Q: In a basic month to month rental agreement in California. Landlord has indemnification clause which is very unfair.
Is it legal for landlord to ask a new tenant to sign a rental agreement that is mostly protects the landlord and hold them free and harmless from any liability that might possibly happen while we occupy the premises.
A:
This answer depends on the specific language of the contract or lease itself, but I have provided an answer that I hope can help.
Whether the least act issue is enforceable comes down to the specific language, especially of the particular provision referenced.
First, the landlord cannot disclaim negligence as a matter of law, meaning landlord can be held liable for their own negligence. Second, the question is whether the language is unconscionable or written in a manner that is clear and understandable to the parties involved. If the language would be against public policy because of its unfairness to one or more parties or untenably incentivize the wrong behaviors (e.g., encourage landlords to ignore duties of care to tenants, guests, etc.)., it would be deemed unconscionable and thereby, unenforceable.

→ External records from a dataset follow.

Lemma reachable_accounted (s0 s : System) :
  initial s0 → rtc step s0 s → delivered s ⊆+ remaining (data s0).
Proof.
  intros (Hw & Hentry & _) Hreach.
  assert (Hacc0 : accounted s0 = remaining (data s0)).
  { unfold accounted, delivered, stored. rewrite Hw. cbn.
    rewrite map_to_list_empty. cbn.
    replace (omap returned_response (calls s0)) with (@nil DataResponse);
      [done|].
    induction Hentry as [|c l Hc _ IH]; [done|].
    cbn. rewrite <- IH. by destruct c. }
  assert (Hacc : accounted s ⊆+ accounted s0).
  { revert s Hreach. apply rtc_ind_r; [done|].
    intros s1 s2 _ Hstep IH. etrans; [|exact IH]. by apply step_accounted. }
  rewrite <- Hacc0. etrans; [|exact Hacc].
  unfold accounted. by apply submseteq_inserts_r.
Qed.

(** ** The executable scheduler *)

Lemma schedule_step (t : Turn) (s s' : System) :
  schedule t s = Some s' → step s s'.
Proof.
  destruct t as [i| |]; cbn [schedule]; intros Hs.
  - destruct (calls s !! i) as [c|] eqn:Hc; [|discriminate].
    destruct (call_step _ c (world s)) as [r w'] eqn:Hrun.
    destruct (next_point r) as [c'|] eqn:Hnext; [|discriminate].
    simplify_eq. by eapply step_call.
  - destruct (data_thread_step _ _) as [[t' w']|] eqn:Hrun; [|discriminate].
    simplify_eq. by apply step_data.
  - destruct (outbound_open s) eqn:Hopen; [|discriminate].
    destruct (request_queue (self (world s))) as [|[req|] queue] eqn:Hq;
      simplify_eq.
    + by apply step_outbound_request.
    + by apply step_outbound_sentinel.
Qed.

Lemma run_schedule_execution (turns : list Turn) :
  ∀ (s : System) (states : list System),
    run_schedule turns s = Some states →
    states !! 0%nat = Some s
    ∧ execution states
    ∧ ∀ s', last states = Some s' → rtc step s s'.
Proof.
  induction turns as [|t turns IH]; intros s states Hrun;
    cbn [run_schedule] in Hrun.
  - simplify_eq. split; [done|]. split.
    + intros [|p] s1 s2 H1 H2; discriminate.
    + intros s' [= <-]. constructor.
  - destruct (schedule t s) as [s1|] eqn:Hs; [|discriminate].
    destruct (run_schedule turns s1) as [states1|] eqn:Hr; [|discriminate].
    simplify_eq. destruct (IH _ _ Hr) as (Hhead & Hexec & Hlast).
    apply schedule_step in Hs.
    destruct states1 as [|s1' rest]; [discriminate|].
    cbn in Hhead. simplify_eq.
    split; [done|]. split.
    + intros [|p] s2 s3 H2 H3; cbn in H2, H3.
      * by simplify_eq.
      * eauto.
    + intros s' Hl. apply rtc_l with s1; [done|]. apply Hlast. exact Hl.
Qed.

Lemma run_schedule_reaches (turns : list Turn) (s s' : System)
    (states : list System) :
  run_schedule turns s = Some states → last states = Some s' →
  rtc step s s'.
Proof.
  intros Hrun Hlast.
  destruct (run_schedule_execution _ _ _ Hrun) as (_ & _ & H). auto.
Qed.

Lemma state_after_reaches (turns : list Turn) (s : System) :
  rtc step s (state_after turns s).
Proof.
  unfold state_after.
  destruct (run_schedule turns s) as [states|] eqn:Hrun; [|constructor].
  destruct (last states) as [s'|] eqn:Hlast; [|constructor].
  by eapply run_schedule_reaches.
Qed.

(** ** Blocking calls get their own response, once *)

(** C1: in any state reachable from the initial one, when a step makes
    call [i] return [response], then [i] was a blocking call in its
    [with self.cv] block, holding the request it had stamped with its id;
    the flag [_in_shutdown] was false; [response] is what [ready_data] held
    under that id before the step, and the step removed that entry.  From
    then on the call stays returned, and the responses that blocking calls
    have returned form a sub-multiset of the responses of the stream: none
    is returned more often than the stream delivered it.  So when the
    responses of the stream are pairwise different, no other call ever
    returns [response]. *)
Theorem blocking_send_returns_own_response_once
    (s0 s s' : System) (i : nat) (response : DataResponse) :
  initial s0 →
  rtc step s0 s →
  step s s' →
  calls s !! i ≠ Some (returned (Some response)) →
  calls s' !! i = Some (returned (Some response)) →
  (∃ req,
     calls s !! i = Some (blocking_L136 req (req_id req))
     ∧ 1 ≤ req_id req ≤ 2 ^ 31 - 1
     ∧ _in_shutdown (self (world s)) = false
     ∧ ready_data (self (world s)) !! req_id req = Some response
     ∧ ready_data (self (world s'))
       = delete (req_id req) (ready_data (self (world s)))
     ∧ ready_data (self (world s')) !! req_id req = None)
  ∧ ∀ s'', rtc step s' s'' →
      calls s'' !! i = Some (returned (Some response))
      ∧ delivered s'' ⊆+ remaining (data s0)
      ∧ (NoDup (remaining (data s0)) →
         ∀ j, calls s'' !! j = Some (returned (Some response)) → j = i).
Proof.
  intros Hinit Hreach Hstep Hbefore Hafter.
  split.
  - destruct (step_calls _ _ _ _ Hstep Hafter)
      as [Hsame|(c & r & Hc & Hrun & Hnext)]; [done|].
    destruct (call_step_ready_data _ _ _ _ _ _ Hrun Hnext)
      as [[_ Hnot]|(req & rid & v & -> & [= <-] & Hup & Hv & Hdel)].
    { by destruct (Hnot response). }
    destruct (reachable_well_formed _ _ Hinit Hreach) as [_ Hst].
    destruct (Hst _ _ Hc) as [<- Hrange].
    exists req. rewrite Hdel. split; [done|]. split; [done|].
    split; [done|]. split; [done|]. split; [done|].
    apply lookup_delete_eq.
  - intros s'' Hlater.
    assert (Hstays : calls s'' !! i = Some (returned (Some response))).
    { revert s'' Hlater. apply rtc_ind_r; [done|].
      intros s1 s2 _ Hs IH. by apply (step_returned s1). }
    assert (Hreach'' : rtc step s0 s'').
    { etrans; [exact Hreach|].
      eapply rtc_l; [exact Hstep|exact Hlater]. }
    split; [done|]. split; [by apply reachable_accounted|].
    intros Hnd j Hj.
    destruct (reachable_exactly_once _ _ Hinit Hnd Hreach'')
      as (_ & _ & _ & Huniq).
    by apply (Huniq j i response).
Qed.

Lemma blocking_send_returns_own_response_once_witness :
  let s := state_after [turn_call 0; turn_call 0; turn_call 0; turn_data]
             one_blocking_call in
  let s' := state_after [turn_call 0] s in
  let response := mkDataResponse 1 (get "y") in
  (∃ req,
     calls s !! 0%nat = Some (blocking_L136 req (req_id req))
     ∧ 1 ≤ req_id req ≤ 2 ^ 31 - 1
     ∧ _in_shutdown (self (world s)) = false
     ∧ ready_data (self (world s)) !! req_id req = Some response
     ∧ ready_data (self (world s'))
       = delete (req_id req) (ready_data (self (world s)))
     ∧ ready_data (self (world s')) !! req_id req = None)
  ∧ ∀ s'', rtc step s' s'' →
      calls s'' !! 0%nat = Some (returned (Some response))
      ∧ delivered s'' ⊆+ remaining (data one_blocking_call)
      ∧ (NoDup (remaining (data one_blocking_call)) →
         ∀ j, calls s'' !! j = Some (returned (Some response)) → j = 0%nat).
Proof.
  cbv zeta.
  apply (blocking_send_returns_own_response_once one_blocking_call).
  - repeat split; [repeat constructor|by eexists _, _].
  - apply state_after_reaches.
  - apply (schedule_step (turn_call 0)). reflexivity.
  - vm_compute. discriminate.
  - reflexivity.
Defined.

(** ** Registration before dispatch *)

Lemma call_step_async_origin (req0 : DataRequest)
    (callback0 : option Callable) (b : bool) (c c' : Call)
    (r : Outcome Call) (w w' : World) :
  call_step b c w = (r, w') →
  next_point r = Some c' →
  async_origin req0 callback0 c →
  async_origin req0 callback0 c'.
Proof.
  intros Hstep Hnext Horigin.
  destruct c as [req|req|req rid|req rid|req cb|req cb|req rid cb|req rid
                | | | | |v|e]; try done; cbn [call_step] in Hstep.
  - revert Hstep. run_M. destruct (_in_shutdown (self w));
      intros [= <- <-]; cbn in Hnext; simplify_eq; done.
  - rewrite bind_run in Hstep.
    destruct (_next_id w) as [[j| |] w1]; unfold ret in Hstep;
      simplify_eq; cbn in Hnext; simplify_eq; [|done].
    destruct Horigin as [-> ->]. done.
  - revert Hstep. unfold _async_send_register.
    destruct cb as [[[] f]|]; run_M; intros [= <- <-];
      cbn in Hnext; simplify_eq; by destruct Horigin.
  - revert Hstep. run_M. intros [= <- <-].
    cbn in Hnext. simplify_eq. done.
  - unfold blocks in Hstep. by simplify_eq.
  - unfold blocks in Hstep. by simplify_eq.
Qed.

(** The only step that leads to line 166 is the one from line 164, which
    registers the callback, if there is one, and leaves the queue alone. *)
Lemma call_step_to_L166 (b : bool) (c : Call) (r : Outcome Call)
    (w w' : World) (req : DataRequest) (i : Z) :
  call_step b c w = (r, w') →
  next_point r = Some (async_L166 req i) →
  ∃ callback,
    c = async_L164 req i callback
    ∧ asyncio_waiting_data (self w')
      = registered i callback (asyncio_waiting_data (self w))
    ∧ request_queue (self w') = request_queue (self w).
Proof.
  intros Hstep Hnext.
  destruct c as [rq|rq|rq rid|rq rid|rq cb|rq cb|rq rid cb|rq rid
                | | | | |v|e]; cbn [call_step] in Hstep.
  - revert Hstep. run_M. destruct (_in_shutdown (self w));
      intros [= <- <-]; cbn in Hnext; simplify_eq.
  - rewrite bind_run in Hstep.
    destruct (_next_id w) as [[j| |] w1]; unfold ret in Hstep;
      simplify_eq; cbn in Hnext; simplify_eq.
  - revert Hstep. run_M. intros [= <- <-]. cbn in Hnext. simplify_eq.
  - rewrite bind_run in Hstep.
    destruct (_blocking_send_wait rq rid w) as [[v| |] w1];
      unfold ret in Hstep; simplify_eq; cbn in Hnext; simplify_eq.
  - revert Hstep. run_M. destruct (_in_shutdown (self w));
      intros [= <- <-]; cbn in Hnext; simplify_eq.
  - rewrite bind_run in Hstep.
    destruct (_next_id w) as [[j| |] w1]; unfold ret in Hstep;
      simplify_eq; cbn in Hnext; simplify_eq.
  - exists cb. revert Hstep. unfold _async_send_register.
    destruct cb as [[[] f]|]; run_M; intros [= <- <-]; cbn in Hnext;
      simplify_eq; done.
  - revert Hstep. run_M. intros [= <- <-]. cbn in Hnext. simplify_eq.
  - revert Hstep. run_M. intros [= <- <-]. cbn in Hnext. simplify_eq.
  - revert Hstep. run_M. intros [= <- <-]. cbn in Hnext. simplify_eq.
  - revert Hstep. destruct b; run_M; intros [= <- <-];
      cbn in Hnext; simplify_eq.
  - revert Hstep. run_M. intros [= <- <-]. cbn in Hnext. simplify_eq.
  - unfold blocks in Hstep. by simplify_eq.
  - unfold blocks in Hstep. by simplify_eq.
Qed.

Section AsyncCall.
Variable states : list System.
Variable i : nat.
Variable req0 : DataRequest.
Variable callback0 : option Callable.
Hypothesis Hexec : execution states.
Hypothesis Hstart :
  ∃ s0, states !! 0%nat = Some s0
        ∧ calls s0 !! i = Some (async_L154 req0 callback0).

Lemma execution_previous (p : nat) (s' : System) :
  states !! S p = Some s' →
  ∃ s, states !! p = Some s ∧ step s s'.
Proof using Hexec.
  intros Hs'.
  destruct (lookup_lt_is_Some_2 states p) as [s Hs].
  { apply lookup_lt_Some in Hs'. lia. }
  exists s. split; [done|]. by apply (Hexec p).
Qed.

Lemma execution_async_origin (p : nat) :
  ∀ s c, states !! p = Some s → calls s !! i = Some c →
         async_origin req0 callback0 c.
Proof using Hexec Hstart.
  induction p as [|p IH]; intros s c Hs Hc.
  - destruct Hstart as (s0 & Hs0 & Hc0). simplify_eq. done.
  - destruct (execution_previous _ _ Hs) as (s1 & Hs1 & Hstep).
    destruct (step_calls _ _ _ _ Hstep Hc)
      as [Hsame|(c1 & r & Hc1 & Hrun & Hnext)]; [eauto|].
    eapply call_step_async_origin; eauto.
Qed.

Lemma execution_registration (p : nat) :
  ∀ s req rid,
    states !! p = Some s →
    calls s !! i = Some (async_L166 req rid) →
    ∃ (q : nat) (t t' : System),
      (q < p)%nat
      ∧ states !! q = Some t
      ∧ states !! S q = Some t'
      ∧ calls t !! i = Some (async_L164 req rid callback0)
      ∧ calls t' !! i = Some (async_L166 req rid)
      ∧ asyncio_waiting_data (self (world t'))
        = registered rid callback0 (asyncio_waiting_data (self (world t)))
      ∧ request_queue (self (world t')) = request_queue (self (world t)).
Proof using Hexec Hstart.
  induction p as [|p IH]; intros s req rid Hs Hc.
  - destruct Hstart as (s0 & Hs0 & Hc0). simplify_eq.
  - destruct (execution_previous _ _ Hs) as (s1 & Hs1 & Hstep).
    destruct (step_calls _ _ _ _ Hstep Hc)
      as [Hsame|(c1 & r & Hc1 & Hrun & Hnext)].
    + destruct (IH _ _ _ Hs1 Hsame) as (q & t & t' & Hq & H).
      exists q, t, t'. split; [lia|done].
    + destruct (call_step_to_L166 _ _ _ _ _ _ _ Hrun Hnext)
        as (cb & -> & Htable & Hqueue).
      pose proof (execution_async_origin _ _ _ Hs1 Hc1) as [_ ->].
      exists p, s1, s. split; [lia|]. done.
Qed.
End AsyncCall.

(** C6, as the code has it: in an execution of the system (any
    interleaving of the callers, the data thread and the outbound stream),
    call [i] is [_async_send req0 callback] with a callback that is true in
    a boolean context, as every function object is.  When a step of the
    execution makes that call push its request (it goes from line 166 to
    its return), the request pushed is [req0] stamped with the id [rid] of
    the call, and an earlier step of the execution took the call from line
    164 to line 166: that step stored the callback under [rid] in
    [asyncio_waiting_data] and left the request queue as it was. *)
Theorem callback_registered_before_push
    (states : list System) (i : nat) (req0 : DataRequest)
    (callback : Callable) (p : nat) (s s' : System)
    (req : DataRequest) (rid : Z) :
  execution states →
  (∃ s0, states !! 0%nat = Some s0
         ∧ calls s0 !! i = Some (async_L154 req0 (Some callback))) →
  bool_of callback = true →
  states !! p = Some s →
  states !! S p = Some s' →
  calls s !! i = Some (async_L166 req rid) →
  calls s' !! i = Some (returned None) →
  req = set_req_id req0 rid
  ∧ request_queue (self (world s'))
    = request_queue (self (world s)) ++ [Some req]
  ∧ ∃ (q : nat) (t t' : System),
      (q < p)%nat
      ∧ states !! q = Some t
      ∧ states !! S q = Some t'
      ∧ calls t !! i = Some (async_L164 req rid (Some callback))
      ∧ calls t' !! i = Some (async_L166 req rid)
      ∧ asyncio_waiting_data (self (world t'))
        = <[rid := call_of callback]> (asyncio_waiting_data (self (world t)))
      ∧ asyncio_waiting_data (self (world t')) !! rid
        = Some (call_of callback)
      ∧ request_queue (self (world t')) = request_queue (self (world t)).
Proof.
  intros Hexec Hstart Htrue Hs Hs' Hc Hc'.
  split; [|split].
  - exact (execution_async_origin states i req0 (Some callback)
             Hexec Hstart p s _ Hs Hc).
  - assert (Hstep : step s s') by (by apply (Hexec p)).
    destruct (step_calls _ _ _ _ Hstep Hc')
      as [Hsame|(c1 & r & Hc1 & Hrun & Hnext)]; [congruence|].
    rewrite Hc in Hc1. simplify_eq. revert Hrun. cbn [call_step]. run_M.
    intros [= _ <-]. reflexivity.
  - destruct (execution_registration states i req0 (Some callback)
                Hexec Hstart p s req rid Hs Hc)
      as (q & t & t' & Hq & Ht & Ht' & Hct & Hct' & Htable & Hqueue).
    exists q, t, t'. rewrite Htable. unfold registered. rewrite Htrue.
    repeat (split; [done|]). split; [apply lookup_insert_eq|done].
Qed.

Ultimately, in California, as in many jurisdictions, contracts or clauses that are deemed unconscionable or excessively one-sided may be deemed unenforceable. It seems unlikely that a landlord would be able to blanket indemnify itself from any and all liability, without the agreement constituting a violation of California public policy (it would, for example, encourage landlords to ignore their duties of care as to their tenants, etc.).